Dr Farrah Jawad is a registrar in Sport and Exercise Medicine, currently working at the Institute of Sport, Exercise and Health (ISEH) as part of her training. She qualified from Barts and the London School of Medicine in 2008, having completed an intercalated BSc in Sport and Exercise Medicine at Queen Mary University of London in 2007. It was her BSc that first sparked her interest in Sport and Exercise Medicine and she has found her registrar training to be both fascinating and fulfilling.
Farrah sees patients in the NHS Sport and Exercise Medicine clinics and Tendon clinic at the ISEH, in addition to seeing patients with colleagues in the English Institute of Sport clinics at the ISEH and in musculoskeletal ultrasound.
Farrah is currently in her second year of her MSc in Performing Arts Medicine at University College London which she is undertaking part-time. She hopes that in gaining a deeper understanding of Performing Arts Medicine, she can enhance her practice in the future.
“I am very interested in the parallels between Performing Arts Medicine and Sport and Exercise Medicine. Performing artists, like athletes, train and rehearse for many hours, sometimes in suboptimal conditions.
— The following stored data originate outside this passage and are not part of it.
(** * Overlay resolution of InSpec evaluations (inspecjs [context.ts])

    A shallow embedding of [contextualizeEvaluation], [contextualizeProfile]
    and of the three derived views of a contextualized control ([root],
    [is_redundant], [full_code]), followed by the properties of the overlay
    graph they build.

    Wrapper objects have identity and are mutated in place, so they live in
    a heap: a profile wrapper is referred to by its position in the list of
    profile wrappers, a control wrapper by its position in the list of
    control wrappers, and the link lists hold such references.

    The file also embeds the verdicts, messages and rule identifiers of the
    HDF-to-XCCDF mapper and the grouping by host of the Prisma mapper, with
    the properties of each. *)

From Stdlib Require Import Ascii String.
From stdpp Require Import base option list numbers strings finite sorting.

(** ** JavaScript strings and values *)

(** A JavaScript string is a sequence of UTF-16 code units. *)
Abbreviation jsstring := (list N).

(** The code units of an ASCII literal. *)
Definition js (s : string) : jsstring :=
  N_of_ascii <$> list_ascii_of_string s.
Arguments js s%_string.

(** A value of type [string | null | undefined]. *)
Inductive JsOptString :=
  | Undefined
  | Null
  | Str (s : jsstring).

#[global] Instance JsOptString_eq_dec : EqDecision JsOptString.
Proof. solve_decision. Defined.

(** [!v] *)
Definition falsy (v : JsOptString) : bool :=
  match v with
  | Undefined | Null => true
  | Str s => bool_decide (s = [])
  end.

(** [`${v}`] *)
Definition template (v : JsOptString) : jsstring :=
  match v with
  | Undefined => js "undefined"
  | Null => js "null"
  | Str s => s
  end.

(** WhiteSpace and LineTerminator code points of ECMAScript, the ones
    [String.prototype.trim] strips. *)
Definition white_space : list N :=
  [9; 10; 11; 12; 13; 32; 160; 5760;
   8192; 8193; 8194; 8195; 8196; 8197; 8198; 8199; 8200; 8201; 8202;
   8232; 8233; 8239; 8287; 12288; 65279]%N.

Definition is_white_space (c : N) : bool := bool_decide (c ∈ white_space).

Fixpoint trimStart (s : jsstring) : jsstring :=
  match s with
  | c :: r => if is_white_space c then trimStart r else s
  | [] => []
  end.

Definition trim (s : jsstring) : jsstring :=
  reverse (trimStart (reverse (trimStart s))).

(** ** The raw report model *)

(** Modelled from the spec: the types of [./fileparse] ([AnyEval],
    [AnyProfile], [AnyControl]) are not part of the sources; the fields are
    the ones section 6 lists and the ones [context.ts] reads.  [results] is
    absent on the controls of a profile that was not executed. *)
Record ControlResult := {
  status : jsstring;
  code_desc : jsstring
}.

Record AnyControl := {
  id : jsstring;
  code : JsOptString;
  results : option (list ControlResult)
}.

Record AnyProfile := {
  name : jsstring;
  parent_profile : JsOptString;
  controls : list AnyControl
}.

Record AnyEval := {
  profiles : list AnyProfile
}.

(** Modelled from the spec: [hdfWrapControl] of [./compat_wrappers] is not
    part of the sources.  Of the wrapper only [segments] is read, and a
    control has recorded segments exactly when its result list is
    non-empty. *)
Record HDFControl := {
  segments : option (list ControlResult)
}.

Definition hdfWrapControl (c : AnyControl) : HDFControl :=
  {| segments := results c |}.

(** ** Wrappers *)

(** The evaluation wrapper a profile is sourced from; there is one per
    heap. *)
Inductive EvalRef := TheEvaluation.

Record ContextualizedProfile := {
  p_data : AnyProfile;
  p_sourced_from : option EvalRef;
  p_extended_by : list nat;
  p_extends_from : list nat;
  p_contains : list nat
}.

Record ContextualizedControl := {
  c_data : AnyControl;
  c_sourced_from : nat;
  c_extended_by : list nat;
  c_extends_from : list nat;
  c_hdf : HDFControl
}.

Record ContextualizedEvaluation := {
  e_data : AnyEval;
  e_contains : list nat
}.

Record Heap := {
  h_profiles : list ContextualizedProfile;
  h_controls : list ContextualizedControl
}.

(** [new ContextualizedControlImp(data, sourced_from, [], [])] *)
Definition ContextualizedControlImp (data : AnyControl) (sourced_from : nat)
    (extended_by extends_from : list nat) : ContextualizedControl :=
  {| c_data := data;
     c_sourced_from := sourced_from;
     c_extended_by := extended_by;
     c_extends_from := extends_from;
     c_hdf := hdfWrapControl data |}.

(** Dereferencing.  [None] stands for reading a property of [undefined],
    which raises a [TypeError] in the source. *)
Definition ctl (h : Heap) (r : nat) : option ContextualizedControl :=
  h_controls h !! r.

Definition prof (h : Heap) (r : nat) : option ContextualizedProfile :=
  h_profiles h !! r.

(** In-place updates of one wrapper. *)
Definition push_p_extends_from (x : nat) (p : ContextualizedProfile) :=
  {| p_data := p_data p;
     p_sourced_from := p_sourced_from p;
     p_extended_by := p_extended_by p;
     p_extends_from := p_extends_from p ++ [x];
     p_contains := p_contains p |}.

Definition push_p_extended_by (x : nat) (p : ContextualizedProfile) :=
  {| p_data := p_data p;
     p_sourced_from := p_sourced_from p;
     p_extended_by := p_extended_by p ++ [x];
     p_extends_from := p_extends_from p;
     p_contains := p_contains p |}.

Definition set_p_contains (l : list nat) (p : ContextualizedProfile) :=
  {| p_data := p_data p;
     p_sourced_from := p_sourced_from p;
     p_extended_by := p_extended_by p;
     p_extends_from := p_extends_from p;
     p_contains := l |}.

Definition push_c_extends_from (x : nat) (c : ContextualizedControl) :=
  {| c_data := c_data c;
     c_sourced_from := c_sourced_from c;
     c_extended_by := c_extended_by c;
     c_extends_from := c_extends_from c ++ [x];
     c_hdf := c_hdf c |}.

Definition push_c_extended_by (x : nat) (c : ContextualizedControl) :=
  {| c_data := c_data c;
     c_sourced_from := c_sourced_from c;
     c_extended_by := c_extended_by c ++ [x];
     c_extends_from := c_extends_from c;
     c_hdf := c_hdf c |}.

(** ** Derived views of a control *)

(** [get root]: the [while] loop runs at most [fuel] times; [None] when it
    needs more. *)
Fixpoint root (fuel : nat) (h : Heap) (curr : nat) : option nat :=
  cc ← ctl h curr;
  match c_extends_from cc with
  | [] => Some curr
  | next :: _ =>
      match fuel with
      | O => None
      | S fuel' => root fuel' h next
      end
  end.

(** [get is_redundant].  The disjunction is evaluated left to right, so
    [root] is only computed for a control with code and an ancestor. *)
Definition is_redundant (fuel : nat) (h : Heap) (this : nat) : option bool :=
  cc ← ctl h this;
  if falsy (code (c_data cc)) then Some true
  else if bool_decide (trim (template (code (c_data cc))) = []) then Some true
  else
    match c_extends_from cc with
    | [] => Some false
    | _ :: _ =>
        r ← root fuel h this;
        rc ← ctl h r;
        Some (bool_decide (code (c_data cc) = code (c_data rc)))
    end.

Definition rule : jsstring :=
  js "=========================================================".

(** The text of the template literal up to the control's own code. *)
Definition banner (profile_name : jsstring) (own_code : JsOptString)
    : jsstring :=
  rule ++ [10%N] ++ js "# Profile name: " ++ profile_name ++ [10%N]
  ++ rule ++ [10%N; 10%N] ++ template own_code.

(** [get full_code]: [fuel] bounds the depth of the recursion through
    [extends_from[0]]. *)
Fixpoint full_code (fuel : nat) (h : Heap) (this : nat) : option jsstring :=
  cc ← ctl h this;
  match c_extends_from cc with
  | ancestor :: _ =>
      red ← is_redundant fuel h this;
      if red : bool then
        match fuel with
        | O => None
        | S fuel' => full_code fuel' h ancestor
        end
      else
        sf ← prof h (c_sourced_from cc);
        rest ← match fuel with
               | O => None
               | S fuel' => full_code fuel' h ancestor
               end;
        Some (trim (banner (name (p_data sf)) (code (c_data cc))
                    ++ [10%N; 10%N] ++ rest))
  | [] =>
      sf ← prof h (c_sourced_from cc);
      Some (trim (banner (name (p_data sf)) (code (c_data cc))))
  end.

(** ** Loops and array methods over references *)

(** [for (const x of xs) body], where the body may raise. *)
Fixpoint for_of {S : Type} (body : S → nat → option S) (xs : list nat)
    (s : S) : option S :=
  match xs with
  | [] => Some s
  | x :: rest => s' ← body s x; for_of body rest s'
  end.

(** [refs.find(f)]: the first reference whose object satisfies [f]. *)
Fixpoint find_ref {A : Type} (deref : nat → option A) (f : A → bool)
    (refs : list nat) : option (option nat) :=
  match refs with
  | [] => Some None
  | r :: rest =>
      x ← deref r;
      if f x then Some (Some r) else find_ref deref f rest
  end.

(** [refs.filter(f)] *)
Fixpoint filter_ref {A : Type} (deref : nat → option A) (f : A → bool)
    (refs : list nat) : option (list nat) :=
  match refs with
  | [] => Some []
  | r :: rest =>
      x ← deref r;
      kept ← filter_ref deref f rest;
      Some (if f x then r :: kept else kept)
  end.

Definition upd_prof (f : ContextualizedProfile → ContextualizedProfile)
    (r : nat) (h : Heap) : Heap :=
  {| h_profiles := alter f r (h_profiles h); h_controls := h_controls h |}.

Definition upd_ctl (f : ContextualizedControl → ContextualizedControl)
    (r : nat) (h : Heap) : Heap :=
  {| h_profiles := h_profiles h; h_controls := alter f r (h_controls h) |}.

(** ** contextualizeEvaluation *)

Definition wrap_profile (profile : AnyProfile) : ContextualizedProfile :=
  {| p_data := profile;
     p_sourced_from := Some TheEvaluation;
     p_extended_by := [];
     p_extends_from := [];
     p_contains := [] |}.

(** Body of the loop that establishes parentage between profiles. *)
Definition link_profile (contains : list nat) (h : Heap) (r : nat)
    : option Heap :=
  profile ← prof h r;
  match parent_profile (p_data profile) with
  | Undefined => Some h
  | as_exec_parent =>
      found ← find_ref (prof h)
                 (λ p, bool_decide (Str (name (p_data p)) = as_exec_parent))
                 contains;
      match found with
      | Some parent =>
          Some (upd_prof (push_p_extended_by parent) r
                  (upd_prof (push_p_extends_from r) parent h))
      | None => Some h
      end
  end.

(** Body of the loop that wraps the controls of each profile. *)
Definition wrap_controls (st : Heap * list nat) (r : nat)
    : option (Heap * list nat) :=
  let '(h, all_controls) := st in
  profile ← prof h r;
  let p_controls := controls (p_data profile) in
  let fresh := (λ c, ContextualizedControlImp c r [] []) <$> p_controls in
  let refs := seq (length (h_controls h)) (length fresh) in
  Some ({| h_profiles := alter (set_p_contains refs) r (h_profiles h);
           h_controls := h_controls h ++ fresh |},
        all_controls ++ refs).

Definition same_id_as (cc c : ContextualizedControl) : bool :=
  bool_decide (id (c_data c) = id (c_data cc)).

(** [c.hdf.segments && c.hdf.segments.length] *)
Definition populated (c : ContextualizedControl) : bool :=
  match segments (c_hdf c) with
  | Some (_ :: _) => true
  | _ => false
  end.

(** The inner loop of case A: the first control with the id of [cc] in the
    first extended profile that has one. *)
Fixpoint hunt_ancestor (h : Heap) (cc : ContextualizedControl)
    (extends_from : list nat) : option (option nat) :=
  match extends_from with
  | [] => Some None
  | ep :: rest =>
      extended_profile ← prof h ep;
      ancestor ← find_ref (ctl h) (same_id_as cc) (p_contains extended_profile);
      match ancestor with
      | Some a => Some (Some a)
      | None => hunt_ancestor h cc rest
      end
  end.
They too are subject to injury and illness and I have found the MSc course helpful in considering the issues that may affect the performing artist and how these might be overcome.”
She is undertaking a research project with the Royal Ballet looking at seasonal variation in vitamin D levels among its dancers.
Farrah is on the England Boxing’s Register of Approved Doctors and has experience covering boxing events with Hooks ABC and Islington Boxing Club, British Universities and Colleges Sport events, England Athletics and GB Basketball. This year she took an Out of Programme Experience to attend the Commonwealth Youth Games in Samoa as Team Doctor alongside Dr Mike Loosemore, ISEH consultant in Sport and Exercise Medicine.
“The Games was a great experience for me to appreciate the organisation that goes into preparing for a Games, particularly with regards to the heat-related risks of the Samoan climate and the recent Dengue fever outbreak.”